When clients of Demitri Jones, a former manager at the Cobella hair and beauty salon in Selfridges, expressed concern at wearing a wig in public for the first time, he would take off his badge and walk around the store with them to convince them that they looked natural.
“We would walk around and I’d say: ‘Look, no one is looking, no one notices, we’re just blending in with everyone around us,’” says Jones. “Katy Perry and Beyoncé wear so many different wigs, it has completely taken away any stigma associated with wearing one, but people are still worried.”
Jones, a stylist with 15 years’ experience specialising in wigs and hair extensions, has worked for celebrity clients and fashion weeks in New York, Paris, London and Milan, and has appeared on ITV’s reality show Models, Misfits and Mayhem, but he says it is his work with people with cancer and others who have hair loss that is the most rewarding.
This month, with his business partner and long-term boyfriend Marc Deacon, he launched Wigz on Wheelz, a mobile salon that specialises in hair loss. Jones travels to people’s homes or to hospitals in London and the home counties. The service caters for people with alopecia, trichotillomania – a condition in which a person feels compelled to pull out their hair – and hair thinning, and those undergoing gender reassignment.
“It is all about confidence,” says Jones. “Whether you are in a salon or a department store, if you are going through cancer treatment you are at your most vulnerable. Your hair falls out in patches. But you are surrounded by people getting blow dries and glamorous cuts.”
At Cobella, Jones worked with similar clients, but felt there was a market for a more private alternative. “We used to get hen parties and tourists coming in to look at wigs, and then you would get people who had just been through chemotherapy.”
Jones learned his trade from his mother, Lei, and her sister, Reena, both of whom were hairdressers, starting at the salon where his mum worked while he was still at school. His Aunt Reena, who died from breast cancer, wore an NHS wig, but, Jones says she hated it –”It was very poor quality.”
“There’s not a lot of help for cancer patients, in terms of where to go for hair loss,” he says, particularly when it comes to deciding whether to shave their heads. “It is a time when they have no control and the last bit of control is shaving.
“It’s not easy for anyone, no matter what age. Whether you’re seven or 70, a woman’s hair is her crowning glory, isn’t it?

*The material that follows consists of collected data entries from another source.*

Lemma valid_board_index board pos :
  valid_board board → 0 ≤ pos ≤ 15 →
  ∃ c, str_index board pos = Ret c
       ∧ String.get (Z.to_nat pos) board = Some c
       ∧ is_lower c = true.
Proof.
  intros [Hlen Hlow] Hpos.
  destruct (str_index_chars board pos) as (c & Hc & Hget).
  { unfold len. lia. }
  exists c. split; [done|]. split; [by rewrite str_get_chars|].
  rewrite Forall_forall in Hlow. apply Hlow. by eapply list_elem_of_lookup_2.
Qed.

Lemma spell_step_cell board cur_word pos :
  valid_board board → 0 ≤ pos ≤ 15 →
  spell_step board cur_word pos = Ret (cur_word +:+ cell_text board pos).
Proof.
  intros Hb Hpos. destruct (valid_board_index _ _ Hb Hpos) as (c & Hc & Hget & _).
  unfold spell_step, cell_text. rewrite Hc, Hget. res_simpl.
  case_decide as Hq; [|done]. subst c. by rewrite str_app_assoc.
Qed.

Lemma spelled_cons board pos path :
  spelled board (pos :: path) = cell_text board pos +:+ spelled board path.
Proof. done. Qed.

Lemma spelled_app board path1 path2 :
  spelled board (path1 ++ path2) = spelled board path1 +:+ spelled board path2.
Proof.
  induction path1 as [|p path1 IH]; [done|].
  simpl. by rewrite !spelled_cons, IH, str_app_assoc.
Qed.

Lemma build_cur_word_spelled board cur_path :
  valid_board board → Forall (λ pos, 0 ≤ pos ≤ 15) cur_path →
  build_cur_word board cur_path = Ret (spelled board cur_path).
Proof.
  intros Hb Hpath. unfold build_cur_word.
  assert (∀ acc, for_each (spell_step board) cur_path acc
                 = Ret (acc +:+ spelled board cur_path)) as Hgen.
  { induction Hpath as [|p path Hp Hpath IH]; intros acc; cbn [for_each].
    - by rewrite str_app_nil_r.
    - rewrite spell_step_cell by done. res_simpl.
      by rewrite IH, spelled_cons, str_app_assoc. }
  apply Hgen.
Qed.

(** A cell gives one character, or two when it holds 'q'. *)
Lemma cell_text_chars board pos :
  valid_board board → 0 ≤ pos ≤ 15 →
  ∃ c, String.get (Z.to_nat pos) board = Some c ∧ is_lower c = true
       ∧ str_chars (cell_text board pos)
         = if decide (c = "q"%char) then ["q"%char; "u"%char] else [c].
Proof.
  intros Hb Hpos. destruct (valid_board_index _ _ Hb Hpos) as (c & _ & Hget & Hlow).
  exists c. split; [done|]. split; [done|].
  unfold cell_text. rewrite Hget. by case_decide.
Qed.

Lemma cell_text_length board pos :
  valid_board board → 0 ≤ pos ≤ 15 → 1 ≤ len (cell_text board pos) ≤ 2.
Proof.
  intros Hb Hpos. destruct (cell_text_chars _ _ Hb Hpos) as (c & _ & _ & Hc).
  rewrite len_chars, Hc. case_decide; simpl; lia.
Qed.

Lemma len_app s1 s2 : len (s1 +:+ s2) = len s1 + len s2.
Proof. rewrite !len_chars, str_chars_app, length_app. lia. Qed.

Lemma spelled_length board path :
  valid_board board → Forall (λ pos, 0 ≤ pos ≤ 15) path →
  Z.of_nat (length path) ≤ len (spelled board path) ≤ 2 * Z.of_nat (length path).
Proof.
  intros Hb. induction 1 as [|p path Hp Hpath IH]; [done|].
  rewrite spelled_cons, len_app. pose proof (cell_text_length _ _ Hb Hp).
  simpl length. lia.
Qed.

Lemma cell_text_present board pos c :
  valid_board board → 0 ≤ pos ≤ 15 → c ∈ str_chars (cell_text board pos) →
  c ∈ present_letters_of board.
Proof.
  intros Hb Hpos Hin. destruct (cell_text_chars _ _ Hb Hpos) as (d & Hget & Hlow & Hc).
  rewrite Hc in Hin. rewrite str_get_chars in Hget.
  assert (str_contains d board = true) as Hd.
  { apply str_contains_chars. by eapply list_elem_of_lookup_2. }
  apply elem_of_present_letters. case_decide as Hq.
  - subst d. apply elem_of_cons in Hin as [->|Hin].
    + split; [apply q_in_alphabet|by left].
    + apply list_elem_of_singleton in Hin as ->.
      split; [apply u_in_alphabet|by right].
  - apply list_elem_of_singleton in Hin as ->.
    split; [by apply is_lower_alphabet|by left].
Qed.
(** What [__main__] of EJ3B leaves for three students with two marks each. *)
Definition final_ej : EJ3B.final :=
  match EJ3B.main 3 2 Ejemplos.plan_gen_ej Ejemplos.plan_med_ej ∅ with
  | Some (Ok f) => f
  | _ => EJ3B.Final [] [] ∅ (EJ3.SinMedias EmptyString)
  end.

End Ejemplos_resto.

(** * Properties *)

(** ** Python string primitives *)

Lemma split_nonempty sep s : PyStr.split sep s ≠ [].
Proof.
  destruct s as [|c r]; simpl; [done|].
  destruct (Ascii.eqb c sep); [done|]. by destruct (PyStr.split sep r).
Qed.

(** The first field of [s.split(sep)] is what precedes the first [sep]. *)
Lemma split_head sep s : PyStr.split sep s !! 0 = Some (PyStr.before sep s).
Proof.
  induction s as [|c r IH]; simpl; [done|].
  destruct (Ascii.eqb c sep); [done|].
  destruct (PyStr.split sep r) as [|campo resto]; simpl in *; congruence.
Qed.

(** ** EJ2 *)

Section EJ2_propiedades.
Import EJ2.
Context `{Ent : Enteros}.

Lemma primer_octeto_campo ip :
  primer_octeto ip = py_int (PyStr.before "." ip).
Proof. unfold primer_octeto, py_index. by rewrite split_head. Qed.

Lemma clase_ip_de_entero ip n :
  int_of_str (PyStr.before "." ip) = Some n →
  ∀ c, clase_ip ip = Some c ↔ (fst (rango c) ≤ n ≤ snd (rango c))%Z.
Proof.
  intros Hn c. unfold clase_ip. rewrite primer_octeto_campo.
  unfold py_int. rewrite Hn. simpl.
  repeat match goal with
         | |- context [if ?b then _ else _] =>
             destruct b eqn:?;
             [destruct c; simpl; split; intros; try discriminate; try lia; done|]
         end.
  destruct c; simpl; split; intros; try discriminate; lia.
Qed.
(** X16. A class of truth that the current declaration has and the desired one
    has not is in the merged document as an empty object. *)
Theorem process_deleted_class
    (classesOfTruth : list string) (K : string)
    (desired current desiredCommon currentCommon : props)
    (vf final : json) :
  is_json (JObj desired) = true →
  is_json (JObj current) = true → wf_json (JObj current) = true →
  obj_get desired "Common" = Some (JObj desiredCommon) →
  obj_get current "Common" = Some (JObj currentCommon) →
  obj_get currentCommon K = Some vf → obj_get desiredCommon K = None →
  K ∈ classesOfTruth →
  process classesOfTruth (JObj desired) (JObj current) = Ok final →
  get_path final ["Common"; K] = JObj [].
Proof.
  intros Hjd Hjc Hwc Hdc Hcc Hvf Hvt HK H.
  pose proof Hwc as [_ Hwc']%wf_json_obj.
  apply Hwc' in Hcc as Hwcc. apply wf_json_obj in Hwcc as [Hndcc _].
  rewrite (process_class_change classesOfTruth K desired current
             desiredCommon currentCommon
             (DiffDeleted [Key "Common"; Key K] vf) final Hjd Hjc Hwc Hdc Hcc
             HK); [done| |left; by rewrite Hvf|done].
  by apply (diff_obj_split_deleted _ _ K vf true true [Key "Common"]).
Qed.

(** X17. A class of truth that only the desired declaration has, and whose
    value is a string, an array or a plain object, is in the merged
    document with the desired value. *)
Theorem process_new_class
    (classesOfTruth : list string) (K : string)
    (desired current desiredCommon currentCommon : props)
    (vt final : json) :
  is_json (JObj desired) = true → wf_json (JObj desired) = true →
  is_json (JObj current) = true → wf_json (JObj current) = true →
  obj_get desired "Common" = Some (JObj desiredCommon) →
  obj_get current "Common" = Some (JObj currentCommon) →
  obj_get desiredCommon K = Some vt → obj_get currentCommon K = None →
  K ∈ classesOfTruth → K ≠ "" →
  is_string vt || is_array vt || is_plain_object vt = true →
  process classesOfTruth (JObj desired) (JObj current) = Ok final →
  get_path final ["Common"; K] = vt.
Proof.
  intros Hjd Hwd Hjc Hwc Hdc Hcc Hvt Hvf HK Hne Hty H.
  apply wf_json_obj in Hwd as [_ Hwd].
  apply Hwd in Hdc as Hwdc. apply wf_json_obj in Hwdc as [Hnddc Hwdc].
  apply Hwdc in Hvt as Hwvt.
  rewrite (process_class_change classesOfTruth K desired current
             desiredCommon currentCommon
             (DiffNew [Key "Common"; Key K] vt) final Hjd Hjc Hwc Hdc Hcc
             HK); [| |right; by eexists|done].
  - unfold copied. destruct vt; try done. simpl.
    apply wf_json_obj in Hwvt as [? _]. by rewrite object_assign_fresh.
  - by apply (diff_obj_split_new _ _ K vt true true [Key "Common"]).
Qed.

(** X18. When the current declaration is deep-equal to the desired one,
    [process] resolves with the classes of the desired declaration that
    are not classes of truth, and nothing else. *)
Theorem process_equal_declarations
    (classesOfTruth : list string)
    (desired desiredCommon : props) (current : json) :
  is_json (JObj desired) = true → is_json current = true →
  obj_get desired "Common" = Some (JObj desiredCommon) →
  deep_equal current (JObj desired) = true →
  ∃ nonTruth,
    populateNonTruthClasses (JObj desiredCommon) classesOfTruth = Ok nonTruth
    ∧ process classesOfTruth (JObj desired) current
      = Ok (JObj [("Common", JObj nonTruth)])
    ∧ ∀ K, K ∈ classesOfTruth → obj_get nonTruth K = None.
Proof.
  intros Hjd Hjc Hdc Heq.
  destruct (populateNonTruthClasses (JObj desiredCommon) classesOfTruth)
    as [nonTruth|] eqn:Hnon; [|done].
  exists nonTruth. split_and!; [done| |].
  - unfold process. rewrite !clone_id by done. cbn [mbind result_bind].
    cbn [read_prop get_prop]. rewrite Hdc.
    cbn [default from_option mbind result_bind]. unfold id.
    rewrite Hnon. cbn [mbind result_bind]. unfold observableDiff.
    by rewrite deep_equal_diff.
  - intros K HK. by eapply populate_truth.
Qed.

End reconciler_edges.

Section reconciler_examples.
Import DeepDiff DiffHandler.

Lemma process_deleted_class_witness :
  get_path (resolved (process ["DNS"; "VLAN"] (JObj desired_declaration)
                              (JObj current_with_vlan)))
           ["Common"; "VLAN"]
  = JObj [].
Proof.
  assert (∃ final, process ["DNS"; "VLAN"] (JObj desired_declaration)
                           (JObj current_with_vlan) = Ok final)
    as [final H] by (vm_compute; eauto).
  rewrite H. cbn [resolved].
  apply (process_deleted_class ["DNS"; "VLAN"] "VLAN" desired_declaration
           current_with_vlan desired_common
           (current_common
            ++ [("VLAN", JObj [("external", JObj [("tag", JNum 4094)])])])
           (JObj [("external", JObj [("tag", JNum 4094)])]) final);
    [reflexivity..| |exact H].
  right. left.
Defined.

Lemma process_new_class_witness :
  get_path (resolved (process ["DNS"] (JObj desired_declaration)
                              (JObj current_without_dns)))
           ["Common"; "DNS"]
  = JObj [("nameServers", JArr [JStr "1.2.3.4"]);
          ("search", JArr [JStr "f5.com"])].
Proof.
  assert (∃ final, process ["DNS"] (JObj desired_declaration)
                           (JObj current_without_dns) = Ok final)
    as [final H] by (vm_compute; eauto).
  rewrite H. cbn [resolved].
  apply (process_new_class ["DNS"] "DNS" desired_declaration
           current_without_dns desired_common
           [("hostname", JStr "old.example.com")]
           (JObj [("nameServers", JArr [JStr "1.2.3.4"]);
                  ("search", JArr [JStr "f5.com"])]) final);
    [reflexivity..| |discriminate|reflexivity|exact H].
  left.
Defined.

Lemma process_equal_declarations_witness :
  ∃ nonTruth,
    populateNonTruthClasses (JObj desired_common) ["DNS"] = Ok nonTruth
    ∧ process ["DNS"] (JObj desired_declaration) (JObj desired_declaration)
      = Ok (JObj [("Common", JObj nonTruth)])
    ∧ ∀ K, K ∈ ["DNS"] → obj_get nonTruth K = None.
Proof.
  apply (process_equal_declarations ["DNS"] desired_declaration
           desired_common (JObj desired_declaration)); reflexivity.
Defined.

End reconciler_examples.

Section parser_tenants.
Import DeclarationParser.

Lemma filterM_filter {A} (f : A → result bool) (g : A → bool) l r :
  (∀ x b, x ∈ l → f x = Ok b → b = g x) →
  filterM f l = Ok r → r = filter (λ x, g x = true) l.
Proof.
  revert r. induction l as [|x l IH]; simpl; intros r Hf H.
  - by injection H as <-.
  - apply bind_Ok in H as (b & Hb & H). apply bind_Ok in H as (r' & Hr' & H).
    injection H as <-. apply Hf in Hb as ->; [|left].
    rewrite filter_cons.
    rewrite (IH r'); [|intros y b' Hy; apply Hf; by right|done].
    by destruct (g x).
Qed.

Lemma filterM_Throw {A} (f : A → result bool) (P : exn → Prop) l x e :
  (∀ y e', y ∈ l → f y = Throw e' → P e') →
  x ∈ l → f x = Throw e → ∃ e', filterM f l = Throw e' ∧ P e'.
Proof.
  induction l as [|y l IH]; intros Hf Hx Hfx; [by apply elem_of_nil in Hx|].
  simpl. destruct (f y) as [b|e'] eqn:Hy; simpl.
  - apply elem_of_cons in Hx as [->|Hx]; [congruence|].
    destruct IH as (e' & -> & He'); [|done|done|by exists e'].
    intros. eapply Hf; [by right|done].
  - exists e'. split; [done|]. eapply Hf; [left|done].
Qed.

Lemma getTenants_step declaration key b :
  (if isKeyOfInterest key then
     cls ← read_prop (default JUndef (obj_get declaration key)) "class";
     if truthy cls then Ok (strict_eqb cls (JStr "Tenant")) else Ok false
   else Ok false) = Ok b →
  b = is_tenant declaration key.
Proof.
  unfold is_tenant. simpl. destruct (isKeyOfInterest key); [|by intros [= <-]].
  intros (cls & [-> _]%read_prop_Ok & H)%bind_Ok. simpl.
  destruct (truthy _) eqn:Ht; injection H as <-; [done|].
  symmetry. apply not_true_iff_false. intros Heq%strict_eqb_str.
  by rewrite Heq in Ht.
Qed.

(** X19. The tenants that [parse] reports are the keys of the declaration, in
    their order, that are not [schemaVersion] or [class] and whose value
    has the class [Tenant]. *)
Theorem parse_lists_tenants (declaration : props) (out : output) (d' : json) :
  NoDup declaration.*1 →
  parse (JObj declaration) = Ok (out, d') →
  tenants out
  = filter (λ key, is_tenant declaration key = true) (obj_keys declaration).
Proof.
  intros Hnd. unfold parse. rewrite object_assign_fresh by done.
  intros (ts & Hts & (st & _ & [= <- _])%bind_Ok)%bind_Ok. simpl.
  eapply filterM_filter; [|exact Hts].
  intros key b _. apply getTenants_step.
Qed.
(** One action: it throws and leaves the collection, or it returns and the
    ids are the old ones behind the clock reading of an accepted
    submission. *)
Lemma perform_ids a todos :
  (∃ e, TodoUI.perform a todos = (Throw e, todos) ∧ TodoUI.is_delete a = true) ∨
  (∃ todos', TodoUI.perform a todos = (Normal VUndefined, todos') ∧
             ids todos' = (TodoUI.clocks [a] ++ ids todos)%list).
Proof.
  destruct a as [now input|i|i st|i]; simpl.
  - right. unfold TodoForm.add, bind at 1.
    destruct (String.eqb input ""); by eexists.
  - right. unfold TodoUI.on_item, bind, get.
    destruct (todos !! i) as [t|] eqn:Hi; [|by eexists].
    unfold TodoItem.toggleCompleted. rewrite toggleComplete_run.
    eexists. split; [reflexivity|]. apply ids_map_keep.
    intros u. by destruct (_ =? _)%Z.
  - right. unfold TodoUI.on_item, bind at 1, get.
    destruct (todos !! i) as [t|] eqn:Hi; [|by eexists].
    unfold TodoItem.edit_onClick, bind at 1.
    destruct t.(Todo.completed); [by eexists|].
    destruct (TodoItem.isTodoEditable st); [|by eexists].
    unfold TodoItem.editTodo, bind at 1. rewrite updatedTodo_run.
    eexists. split; [reflexivity|]. apply ids_map_keep.
    intros u. by destruct (Z.eqb_spec u.(Todo.id) t.(Todo.id)).
  - unfold TodoUI.on_item, bind, get.
    destruct (todos !! i) as [t|] eqn:Hi; [|right; by eexists].
    left. eexists. split; [|done].
    unfold TodoItem.delete_onClick. apply deleteTodo_hit. by eapply lookup_ids.
Qed.

End Components.

(** ** Every run of user actions *)

Section UserRuns.
Import TodoApp.

Lemma ui_run_cons a acts todos :
  TodoUI.run (a :: acts) todos =
  match TodoUI.perform a todos with
  | (Normal _, todos') => TodoUI.run acts todos'
  | (Throw e, todos') => (Throw e, todos')
  end.
Proof. reflexivity. Qed.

A young girl I went to see last week was in intensive chemotherapy. She had beautiful, thick, long brown hair. We discussed what was going to happen and whether she might want me to do it or someone in her family to do it. She was very emotional but she said: ‘I want you to do it.’ It’s a horrible thing to have to do, but I try to reassure people. I say: ‘This is not forever, this is just for now.’”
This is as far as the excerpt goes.